Your instructions.
Exactly the lines from the one containing "Definition read_exponent (s" through the end of the data below are to be reproduced, and nothing besides them.

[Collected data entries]
▽

(** * small-Oracle: the gold price feed, its update decision and its ledger

    A shallow embedding of
      - [src/services/goldApiService.js]  (fetch, price calculation, retry),
      - [src/services/oracleUpdater.js]   (change decision, submission, cycle),
      - [contracts/GoldOracle.sol]        (the on-chain record),
    followed by the properties of the specification that concern them.

    JavaScript Numbers are IEEE 754 binary64 values; they are modelled by
    [spec_float] with the operations of [SpecFloat] at precision 53 and
    maximal exponent 1024, so every arithmetic step below rounds exactly as the
    JavaScript engine does.  BigInt and uint256 values are modelled in [Z]. *)

From Stdlib Require Import ZArith Bool List String Lia Arith.
From Stdlib Require Import Floats.SpecFloat.
From Stdlib Require Import DecimalString.
From Equations Require Import Equations.
Import ListNotations.

Open Scope Z_scope.

(* ===================================================================== *)
(** ** JavaScript values used by the services *)
(* ===================================================================== *)

Module JS.

Definition prec : Z := 53.
Definition emax : Z := 1024.

(** A JavaScript Number. *)
Definition number : Type := spec_float.

Definition NaN : number := S754_nan.
Definition pos_zero : number := S754_zero false.
Definition Infinity : number := S754_infinity false.

(** The Number nearest to an integer: an integer literal of the source,
    or [Number(z)] for a BigInt [z]. *)
Definition of_Z (z : Z) : number := binary_normalize prec emax z 0 false.

Definition div (x y : number) : number := SFdiv prec emax x y.
Definition mul (x y : number) : number := SFmul prec emax x y.
(** * The statement compiler of the query engine (query/compile.go)

    A shallow embedding of the two drafts of [compile.go] and the
    properties of the statement compiler that follow from the code.  The
    first draft ([Draft1]) has each expression return its output edge; the
    second ([Draft2]) hands every expression the edge it must fill.  The
    syntax tree (package [influxql]) and the edges and nodes of the graph
    are declared in files of the repository that are not at hand; they are
    modelled from the specification and marked so.

    Go values are modelled as follows.
    - [int], [int64] and [time.Duration] are [Z]; the only arithmetic the
      compiler performs on them ([%], comparison with zero) cannot overflow.
    - A pointer to a graph object is an index into the arena [Heap]; a nil
      pointer is [None].
    - A function returning [(T, error)] returns a [result]: [Ok], [Err] for
      a returned error value, [Panic] for a run-time panic.
    - A method mutating its receiver is a computation in the monad [M]
      whose state is the receiver together with the arena. *)

From Stdlib Require Import ZArith Ascii String List Lia.
From stdpp Require Import base option list strings pretty gmap.

#[local] Set Warnings "-register-all".
Local Open Scope Z_scope.

(** ** Go's [time] package (standard library) *)

Module time.

(** A [Duration] is a signed 64-bit count of nanoseconds. *)
Definition Duration : Type := Z.
(** A [Time] is an instant, kept as the nanoseconds elapsed since the
    zero time (January 1, year 1, 00:00:00 UTC). *)
Definition Time : Type := Z.

Definition Nanosecond : Duration := 1.
Definition Second : Duration := 1000000000 * Nanosecond.
Definition Minute : Duration := 60 * Second.

Definition minDuration : Duration := - 2 ^ 63.
Definition maxDuration : Duration := 2 ^ 63 - 1.

(** [t.IsZero()] *)
Definition IsZero (t : Time) : bool := t =? 0.

(** [t.UTC()] changes the location, not the instant. *)
Definition UTC (t : Time) : Time := t.

(** [t.Truncate(d)]: [t] rounded down to a multiple of [d] since the zero
    time; [t] itself when [d <= 0]. *)
Definition Truncate (t : Time) (d : Duration) : Time :=
  if d <=? 0 then t else t - t `mod` d.

(** [t.Sub(u)]: the duration [t - u], saturated to the range of
    [Duration]. *)
Definition Sub (t u : Time) : Duration :=
  if t - u <? minDuration then minDuration
  else if maxDuration <? t - u then maxDuration
  else t - u.

End time.

(** ** The syntax tree of the query language (package [influxql]) *)

Module influxql.

(** Modelled from the spec: [influxql.DataType], the value types a
    wildcard can exclude. *)
Module DataType.
Inductive t :=
| Unknown | Float | Integer | String | Boolean | Time | Duration | Tag
| AnyField.
Global Instance eq_dec : EqDecision t.
Proof. solve_decision. Defined.

Definition to_nat (x : t) : nat :=
  match x with
  | Unknown => 0 | Float => 1 | Integer => 2 | String => 3 | Boolean => 4
  | Time => 5 | Duration => 6 | Tag => 7 | AnyField => 8
  end%nat.
Definition of_nat (n : nat) : t :=
  match n with
  | 0 => Unknown | 1 => Float | 2 => Integer | 3 => String | 4 => Boolean
  | 5 => Time | 6 => Duration | 7 => Tag | _ => AnyField
  end%nat.
Global Instance countable : Countable t.
Proof. apply (inj_countable' to_nat of_nat). by intros []. Defined.
End DataType.

(** Modelled from the spec: [influxql.Token], the operator of a binary
    expression, and the compiled pattern of a regex literal; both are
    opaque to the compiler. *)
Definition Token : Type := nat.
Definition Regexp : Type := string.

(** Modelled from the spec: [influxql.VarRef], a bare field or tag
    reference. *)
Record VarRef := mkVarRef { Val : string; Type_ : DataType.t }.

(** Modelled from the spec: [influxql.Expr], the expression node kinds of
    section 6 (bare reference, function call, distinct, binary
    expression, wildcard, regex literal, duration, time and integer
    literals) with the remaining literal kinds and the parenthesis of the
    language. *)
Inductive Expr :=
| Ref (ref : VarRef)
| Call (Name : string) (Args : list Expr)
| Distinct (Val : string)
| BinaryExpr (Op : Token) (LHS RHS : Expr)
| ParenExpr (e : Expr)
| Wildcard (Type_ : Token)
| RegexLiteral (Val : Regexp)
| DurationLiteral (Val : time.Duration)
| TimeLiteral (Val : time.Time)
| IntegerLiteral (Val : Z)
| NumberLiteral (Val : Z * Z)
| StringLiteral (Val : string)
| BooleanLiteral (Val : bool).
(** Truncation towards zero of a finite Number; [None] for [NaN] and the
    infinities. *)
Definition truncate (x : float) : option Z :=
  match Prim2SF x with
  | S754_zero _ => Some 0
  | S754_finite s m e =>
      let a := if 0 <=? e then Z.shiftl (Zpos m) e else Z.shiftr (Zpos m) (- e) in
      Some (if s then - a else a)
  | S754_infinity _ | S754_nan => None
  end.

(** The Number nearest to [m * 10 ^ e] for [0 <= m].  For a negative
    exponent the quotient is computed with 64 bits or more and a sticky bit,
    so that the single rounding of [binary_normalize] is the rounding of the
    exact quotient. *)
Definition decimal_to_float (m e : Z) : float :=
  if m =? 0 then 0%float
  else if 0 <=? e then of_Z (m * 10 ^ e)
  else
    let d := 10 ^ (- e) in
    let s := Z.log2_up d + 64 in
    let n := Z.shiftl m s in
    let sticky := if n mod d =? 0 then 0 else 1 in
    SF2Prim (binary_normalize prec emax (2 * (n / d) + sticky) (- (s + 1)) false).

(** *** [StringToNumber] *)

(** White space and line terminators among the code units below 256. *)
Definition is_white_space (c : ascii) : bool :=
  let n := Z.of_N (N_of_ascii c) in
  (9 <=? n) && (n <=? 13) || (n =? 32) || (n =? 160).

Fixpoint trim_start (s : string) : string :=
  match s with
  | String c r => if is_white_space c then trim_start r else s
  | EmptyString => EmptyString
  end.

Fixpoint trim_end (s : string) : string :=
  match s with
  | String c r =>
      match trim_end r with
      | EmptyString => if is_white_space c then EmptyString else String c EmptyString
      | r' => String c r'
      end
  | EmptyString => EmptyString
  end.

Definition trim (s : string) : string := trim_end (trim_start s).

(** Value of a digit in the given base, letters in either case. *)
Definition digit_of (base : Z) (c : ascii) : option Z :=
  let n := Z.of_N (N_of_ascii c) in
  let d := if (48 <=? n) && (n <=? 57) then n - 48
           else if (97 <=? n) && (n <=? 122) then n - 87
           else if (65 <=? n) && (n <=? 90) then n - 55
           else base in
  if d <? base then Some d else None.

(** Reads the longest prefix of digits: the accumulated value, the number of
    digits read and the rest of the string. *)
Fixpoint read_digits (base acc : Z) (count : nat) (s : string) : Z * nat * string :=
  match s with
  | String c r =>
      match digit_of base c with
      | Some d => read_digits base (acc * base + d) (S count) r
      | None => (acc, count, s)
      end
  | EmptyString => (acc, count, s)
  end.

(** [0x], [0o] and [0b] literals: no sign, one digit at least. *)
Definition read_nondecimal (s : string) : option Z :=
  match s with
  | String z (String p r) =>
      let has c := Ascii.eqb p c in
      let base := if has "x"%char || has "X"%char then 16
                  else if has "o"%char || has "O"%char then 8
                  else if has "b"%char || has "B"%char then 2
                  else 0 in
      if Ascii.eqb z "0"%char && negb (base =? 0) then
        match read_digits base 0 0 r with
        | (n, S _, EmptyString) => Some n
        | _ => None
        end
      else None
  | _ => None
  end.

(** The optional exponent part, which must end the literal. *)
Definition read_exponent (s : string) : option Z :=
  match s with
  | EmptyString => Some 0
  | String c r =>
      if ((c =? "e") || (c =? "E"))%char then
        let '(neg, r') :=
          match r with
          | String "+" t => (false, t)
          | String "-" t => (true, t)
          | _ => (false, r)
          end%char in
        match read_digits 10 0 0 r' with
        | (e, S _, EmptyString) => Some (if neg then - e else e)
        | _ => None
        end
      else None
  end.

△

Answer section.
Definition read_exponent (s : string) : option Z :=
  match s with
  | EmptyString => Some 0
  | String c r =>
      if ((c =? "e") || (c =? "E"))%char then
        let '(neg, r') :=
          match r with
          | String "+" t => (false, t)
          | String "-" t => (true, t)
          | _ => (false, r)
          end%char in
        match read_digits 10 0 0 r' with
        | (e, S _, EmptyString) => Some (if neg then - e else e)
        | _ => None
        end
      else None
  end.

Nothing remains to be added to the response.